Use of ELISA to G4 antigen to quantitate neurite outgrowth in the chick both in vivo and in vitro.

The G4 glycoprotein is found on the earliest developing neurite tracts of the chick embryo. An ELISA is introduced here to quantify the amount of G4-expressing neurites in the picogram range. In this double-sandwich assay, an anti-G4 monoclonal antibody fixes the G4 antigen to the plastic surface, which then is detected by a polyclonal antiserum; nonspecific background is decreased by competitive displacement. The sensitivity of the assay allows us to follow quantitatively the very first neurite growth in embryonic heads, trunks, retinae, and brains.

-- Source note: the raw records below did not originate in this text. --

Definition update_fidelity_bond_conf_details (index conf_height : Z) : wallet_op () :=
  update_bond index (fun bond => {| bond with fb_conf_height := Some conf_height; fb_tx := None |}) ≫= fun _ =>
  save_to_disk.

(** The UTXO that backs a bond, by its spend information. *)
Definition is_bond_coin (index : Z) (amount : Amount) (info : UTXOSpendInfo) : bool :=
  match info with FidelityBondCoin i v => (i =? index) && (v =? amount) | _ => false end.

Definition redeem_fidelity (idx : Z) (feerate : f64) (destination_address_type : AddressType) : wallet_op () :=
  get_bond idx ≫= fun bond =>
  if fb_is_spent bond then mret ()
  else
    bw_next_internal_address destination_address_type ≫= fun change_addr =>
    gets (fun w => list_fidelity_spend_info (wl_store w)) ≫= fun utxos =>
    match list_find (fun u => is_bond_coin idx (fb_amount bond) (snd u)) utxos with
    | None => update_bond idx (fun bond => {| bond with fb_is_spent := true |})
    | Some (_, (utxo, info)) =>
        bw_spend_coins [(utxo, info)] (Sweep change_addr) feerate ≫= fun tx =>
        on_outside (bw_send_tx tx) ≫= fun _ =>
        update_bond idx (fun bond => {| bond with fb_is_spent := true |})
    end.

Definition is_expired (curr_height : Z) (bond : FidelityBond) : bool :=
  negb (fb_is_spent bond) && (fb_lock_time bond <? curr_height).

Definition expired_bond_indices (curr_height : Z) (bs : list FidelityBond) : list Z :=
  map (fun p => wrap 32 (Z.of_nat (fst p)))
    (filter (fun p => is_expired curr_height (snd p) = true) (imap (fun i b => (i, b)) bs)).

Definition redeem_expired_fidelity_bonds (destination_address_type : AddressType) : wallet_op () :=
  on_outside bw_block_count ≫= fun height =>
  gets (fun w => expired_bond_indices (wrap 32 height) (bonds w)) ≫= fun expired =>
  st_for_each (fun i => redeem_fidelity i (f64_of_Z MIN_FEE_RATE) destination_address_type) expired.

Definition generate_fidelity_proof (index : Z) (maker_addr : bytes) : wallet_op FidelityProof :=
  get_bond index ≫= fun bond =>
  lift (reject (fb_is_spent bond) (WE_Fidelity FE_BondAlreadyRedeemed)) ≫= fun _ =>
  lift (fidelity_secret index) ≫= fun fidelity_privkey =>
  lift tweakable_keypair ≫= fun kp =>
  let cert_hash := generate_cert_hash bond maker_addr (snd (fst kp)) in
  mret {| fp_bond := {| bond with fb_tx := None |};
          fp_cert_hash := cert_hash;
          fp_cert_sig := ecdsa_sign cert_hash fidelity_privkey |}.

(** The bond arm of [sign_transaction]: the witness of input [ix]. *)
Definition sign_fidelity_input (tx : Transaction) (ix : nat) (index : Z) (input_value : Amount)
  : wallet_op (list bytes) :=
  lift (fidelity_secret index) ≫= fun privkey =>
  get_fidelity_reedemscript index ≫= fun redeemscript =>
  lift (ok_or (p2wsh_signature_hash tx ix redeemscript input_value SIGHASH_ALL) (WE_General "sighash")) ≫= fun sighash =>
  mret [ecdsa_sign sighash privkey ++ [SIGHASH_ALL]; redeemscript].
End wallet.

(** ** Spending a bond *)
Section bond_eval.
Context {lib : BitcoinLib}.

(** The two opcodes of the bond script on top of [step_opcode]. *)
Definition bond_step (cx : SpendCtx) (op : Z) (st : list bytes) : option (list bytes) :=
  if op =? OP_CHECKSIGVERIFY then
    match st with pk :: sig :: r => if checksig cx sig pk then Some r else None | _ => None end
  else if op =? OP_CLTV then
    match st with
    | a :: _ => if cltv_ok (lock_time (cx_tx cx)) (cx_sequence cx) (scriptnum a) then Some st else None
    | _ => None
    end
  else step_opcode cx op st.

Fixpoint bond_exec (cx : SpendCtx) (instrs : list (option Instruction)) (st : list bytes)
  : option (list bytes) :=
  match instrs with
  | [] => Some st
  | None :: _ => None
  | Some (PushBytes d) :: rest => bond_exec cx rest (d :: st)
  | Some (Op op) :: rest =>
      match bond_step cx op st with Some st' => bond_exec cx rest st' | None => None end
  end.

(** A spend of a P2WSH output by input 0 of [tx]. *)
Definition bond_spendable (tx : Transaction) (prevout : TxOut) : bool :=
  match input tx with
  | i :: _ =>
      match rev (witness i) with
      | script :: items =>
          let cx := {| cx_tx := tx; cx_sequence := sequence i;
                       cx_amount := value prevout; cx_script := script |} in
          bool_decide (script_pubkey prevout = 0 :: 32 :: wscript_hash script) &&
          match bond_exec cx (instructions script) items with
          | Some [x] => truthy x
          | _ => false
          end
      | [] => false
      end
  | [] => false
  end.
End bond_eval.

(** Script numbers: the pushed value is read back. *)
Lemma le_value_app xs ys : le_value (xs ++ ys) = le_value xs + 256 ^ zlen xs * le_value ys.
Proof.
  induction xs as [|x xs IH]; cbn [app le_value]; [change (256 ^ zlen []) with 1; lia|].
  rewrite IH, zlen_cons, Z.pow_add_r by (pose proof (zlen_nonneg xs); lia). lia.
Qed.

Lemma le_value_le_bytes fuel n : 0 <= n < 256 ^ Z.of_nat fuel -> le_value (le_bytes fuel n) = n.
Proof.
  revert n. induction fuel as [|fuel IH]; intros n Hn; cbn [le_bytes].
  { cbn in *. lia. }
  destruct (Z.leb_spec n 0); [cbn; lia|]. cbn [le_value]. rewrite IH.
  - pose proof (Z.div_mod n 256). lia.
  - split; [apply Z.div_pos; lia|]. apply Z.div_lt_upper_bound; [lia|].
    rewrite Nat2Z.inj_succ, Z.pow_succ_r in Hn by lia. lia.
Qed.

Lemma scriptnum_script_int n : 0 <= n < 2 ^ 32 -> scriptnum (script_int n) = n.
Proof.
  intros Hn. assert (Hv : le_value (le_bytes 8 n) = n) by (apply le_value_le_bytes; change (256 ^ Z.of_nat 8) with (2 ^ 64); lia).
  unfold script_int, scriptnum. destruct (last (le_bytes 8 n)) as [top|] eqn:Hl.
  - destruct (Z.leb_spec 128 top) as [Ht|Ht].
    + rewrite last_snoc. change (128 <=? 0) with false. cbv iota. rewrite le_value_app, Hv. cbn. lia.
    + rewrite Hl. destruct (Z.leb_spec 128 top); [lia|done].
  - cbn. apply last_None in Hl. by rewrite Hl in Hv.
Qed.

Lemma truthy_false_value bs : truthy bs = false -> le_value bs = 0.
Proof.
  unfold truthy. induction bs as [|b bs IH]; cbn; [done|].
  destruct (Z.eqb_spec b 0); cbn; [|done]. intros H. rewrite IH by done. lia.
Qed.

Lemma truthy_script_int n : 0 < n < 2 ^ 32 -> truthy (script_int n) = true.
Proof.
  intros Hn. destruct (truthy (script_int n)) eqn:Ht; [done|]. exfalso.
  pose proof (truthy_false_value _ Ht) as Hz.
  assert (Hv : le_value (le_bytes 8 n) = n) by (apply le_value_le_bytes; change (256 ^ Z.of_nat 8) with (2 ^ 64); lia).
  unfold script_int in *. destruct (last (le_bytes 8 n)) as [top|] eqn:Hl.
  - destruct (128 <=? top); [rewrite le_value_app in Hz; change (le_value [0]) with 0 in Hz|]; lia.
  - apply last_None in Hl. rewrite Hl in Hv. cbn in Hv. lia.
Qed.

Lemma script_int_short n : (length (script_int n) <= 9)%nat.
Proof.
  assert (forall f m, (length (le_bytes f m) <= f)%nat) as Hlen.
  { induction f as [|f IH]; intros m; cbn [le_bytes]; [done|]. destruct (m <=? 0); cbn; [lia|].
    specialize (IH (m / 256)). lia. }
  unfold script_int. specialize (Hlen 8%nat n).
  destruct (last _); [|cbn; lia]. destruct (_ <=? _); [rewrite length_app; change (length [0]) with 1%nat|]; lia.
Qed.

(** ** What a taker accepts *)
Class CertLaws {lib : BitcoinLib} (cert : CertLib) : Prop :=
  derive_pub_valid p cc path q : derive_pub p cc path = Some q -> valid_point q = true.

Section script.
Context {lib : BitcoinLib} {laws : BitcoinLaws lib}.

(** The bytes [push_key] pushes. *)
Definition key_bytes (k : PublicKey) : bytes :=
  if compressed k then inner k else serialize_uncompressed (inner k).

Lemma fidelity_instructions lock pk :
  valid_point (inner pk) = true -> 17 <= lock < 2 ^ 31 ->
  instructions (fidelity_redeemscript lock pk) =
    map Some [PushBytes (key_bytes pk); Op OP_CHECKSIGVERIFY; PushBytes (script_int lock); Op OP_CLTV].
Proof.
  intros Hv Hl. unfold fidelity_redeemscript, key_bytes.
  assert (Hk : (length (key_bytes pk) <= 75)%nat).
  { unfold key_bytes. destruct (compressed pk); [rewrite valid_point_length by done|
      rewrite serialize_uncompressed_length by done]; lia. }
  assert (Hpk : push_key pk [] = zlen (key_bytes pk) :: key_bytes pk).
  { unfold key_bytes in *. destruct (compressed pk) eqn:Hc.
    - rewrite push_key_compressed by done. by rewrite push_slice_spec.
    - rewrite push_key_uncompressed by done. by rewrite push_slice_spec. }
  rewrite Hpk, !push_opcode_spec, push_int_large by done.
  rewrite push_slice_spec by (pose proof (script_int_short lock); lia).
  rewrite <- !app_assoc. cbn [app]. rewrite instructions_push by done.
  rewrite instructions_opcode by (unfold is_plain_opcode, OP_CHECKSIGVERIFY; lia).
  rewrite instructions_push by (pose proof (script_int_short lock); lia).
  rewrite instructions_opcode by (unfold is_plain_opcode, OP_CLTV; lia).
  by rewrite instructions_nil.
Qed.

G4-based neurite growth is shown to occur earlier in heads than in trunks; in brain it is nearly 10-fold higher than in the retina by embryonic day 8. By determination of acetylcholinesterase (AChE) activities from the same homogenates, our earlier histochemical findings are verified now on a quantitative basis, again showing that AChE consistently precedes G4 antigen. Moreover, as an in vitro example, the G4 ELISA is applied to the nerve growth factor (NGF) standard bioassay on dorsal root ganglia; the half-maximal response is reached at approximately 10 ng/ml of NGF for G4-based neurite growth and at approximately 1 ng/ml of NGF for AChE expression, respectively.